Perhaps the most terrifying thing of an expanding with fewer liberities is the creation of a nanny state. We have already seen this happen with social security, currently many of the elderly are absolutely reliant on the program and will immediately side with the candidate that promises them the biggest expansion of social security or medical benefits. A system of free government cannot exist if it is based on this principle. It ultimately leads to a authoritarian government.

I ask you are the benefits you recieve worth sacrificing the liberities and freedoms of your children and their children?

I hope is no otherwise were gearing for another era of authoritarian government

dabbler's avatar

Big government is necessary to facilitate some kinds of freedom.

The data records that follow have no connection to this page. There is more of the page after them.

(* ===== verification/ProbeIO.v ===== *)
(** * Probe I/O: the controller of an attempt's sockets
    (src/internal/probeio/probeio.go, terminal_revoke.go)

    A [Controller] owns the sockets of one attempt: it admits every open, every
    target and every packet against the reservation of the attempt's lease,
    hands one verified socket over, and trips the machine when a limit would be
    exceeded.  Everything between [c.mu.Lock] and [c.mu.Unlock] is one function
    of the first part (data, guards, accounting); the second part composes them
    into the operations and interleaves these.

    Code outside the package is an argument: the current generation, the
    readings of the clock, whether the lease revokes probing, and what the
    factory, the datagrams and the verifier answer.  The build is the default
    one: the hooks of deployment_scope_default.go add no further scope.  The two
    [Done] calls at the end of an operation are one step, and an operation that
    returns a value records its error only. *)
From stdpp Require Import pretty.
From S2P Require Import Prelude GoStd Limits SafetyTrip Governor GovernorSteps.
Open Scope go_scope.

(** ** [net/netip] *)

(** [Addr4] holds 32 bits, [Addr6] 128 bits and a zone; [AddrNone] is the zero
    value. *)
Inductive NetAddr :=
| AddrNone
| Addr4 (bits : Z)
| Addr6 (bits : Z) (zone : string).

Record AddrPort := mkAddrPort { ap_addr : NetAddr; ap_port : Z }.

#[export] Instance Addr_eq_dec : EqDecision NetAddr.
Proof. solve_decision. Defined.

#[export] Instance AddrPort_eq_dec : EqDecision AddrPort.
Proof. solve_decision. Defined.

#[export] Instance AddrPort_countable : Countable AddrPort.
Proof.
  refine (inj_countable'
    (fun a => (match ap_addr a with
               | AddrNone => (0%nat, 0, "") | Addr4 b => (1%nat, b, "") | Addr6 b z => (2%nat, b, z)
               end, ap_port a))
    (fun '(k, b, z, p) => mkAddrPort
       match k with 0%nat => AddrNone | 1%nat => Addr4 b | _ => Addr6 b z end p) _).
  by intros [[] ?].
Defined.
Lemma runes_good cs :
  Forall good_chunk cs ->
  forallb snd (runes (concat cs)) = true /\
  existsb (fun r => is_control (fst r)) (runes (concat cs)) = false.
Proof.
  induction 1 as [|c cs (_ & r & Hc & Hr) _ [I1 I2]]; [done|]. simpl. rewrite Hr. simpl.
  by rewrite I1, I2, Hc.
Qed.

Lemma good_concat_bytes cs : Forall good_chunk cs -> Forall is_byte (concat cs).
Proof.
  induction 1 as [|c cs [Hb _] _ IH]; simpl; [by apply Forall_nil|]. by apply Forall_app.
Qed.

Lemma to_valid_good bs : Forall is_byte bs -> forall b chunks,
  (forall c, c ∈ chunks -> c ∈ rune_chunks bs) ->
  Forall (fun c => Forall is_byte c /\
            exists r, forall rest, runes (c ++ rest) = (r, true) :: runes rest) (to_valid b chunks).
Proof.
  intros Hb b chunks. revert b. induction chunks as [|c chunks IH]; intros b Hin; simpl.
  { by apply Forall_nil. }
  assert (Hin' : forall c, c ∈ chunks -> c ∈ rune_chunks bs) by (intros; apply Hin; by right).
  destruct (valid_chunk c) eqn:Hv.
  - apply Forall_cons. split; [|by apply IH].
    eapply (rune_chunks_good (length bs) bs); try done. apply Hin. by left.
  - destruct b; [by apply IH|]. apply Forall_cons. split; [|by apply IH].
    split; [rewrite Forall_cons, Forall_nil; by unfold is_byte|]. by exists 63.
Qed.
Lemma unpromoted_app tr ev :
  unpromoted (tr ++ ev) <-> unpromoted tr /\ unpromoted ev.
Proof.
  unfold unpromoted. split.
  - intros H. split; intros id t Hin; apply (H id t), elem_of_app; by auto.
  - intros [H1 H2] id t [Hin|Hin]%elem_of_app; [by eapply H1|by eapply H2].
Qed.

Lemma plain_facts ev : plain ev = true -> sends ev = [] /\ unpromoted ev.
Proof.
  intros Hp. unfold plain in Hp. rewrite forallb_forall in Hp. split.
  - induction ev as [|e ev IH]; [done|]. specialize (Hp e (or_introl eq_refl)) as He.
    assert (IH' : sends ev = []) by (apply IH; intros x Hx; apply Hp; by right).
    unfold sends in *. simpl. by destruct e.
  - intros id t Hin. apply list_elem_of_In in Hin. by specialize (Hp _ Hin).
Qed.

Section earned.
Context (tr : list pevent) (w : view) (c : Controller).
Context (B : books c) (G : budget c).
Context (Hheap : heap_earned tr c) (Hsent : pc_packetsSent c = Z.of_nat (length (sends tr))).
Context (Hrate : monotone (reads tr) -> rated tr c).
Context (Hprom : pc_promoted c = true <-> ~ unpromoted tr) (Hord : ordered tr).

(** The part of [earned] that does not mention goroutines. *)
Definition earned_rest (tr : list pevent) (c : Controller) : Prop :=
  heap_earned tr c /\ pc_packetsSent c = Z.of_nat (length (sends tr)) /\
  (monotone (reads tr) -> rated tr c) /\ (pc_promoted c = true <-> ~ unpromoted tr) /\ ordered tr.

Lemma unstopped : pc_stopped c = false -> unpromoted tr.
Proof.
  intros Hs id t Hin. assert (pc_promoted c = true) as Hp.
  { apply Hprom. intros Hu. by apply (Hu id t). }
  apply (bg_promoted c G) in Hp. congruence.
Qed.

Freedom from discrimination and harassment as enforceable policies need a pervasive and persuasive party to make it happen. Corporations don’t care much one way or another.

Freedom from being poisoned by an industrial process upwind or upstream from you is another one that takes an entity bigger than the poisoner to make it work. The markets won’t do that sort of thing.

Freedom from becoming destitute when a major illness strikes someone in your family is something the markets don’t seem to want to cough up.

CaptainHarley's avatar

Sheer bigness carries with it an increase in power. Big government and individual freedom are almost inverse functions of each other. Government will always attempt to arrogate power unto itself, usually at the expense of individual freedom. Many in government think that we are too stupid to know what’s best for us, so we have to be controlled. True freedom includes the freedom to fail. How people can be against “big pharma” and “big oil” and the other corporate “bigs” and yet condone, even advocate, big goverment is beyond me. I think it stems from two motivations: to get something for nothing via goverment, and to participate in the increase in power and corruption that a big government provides a few.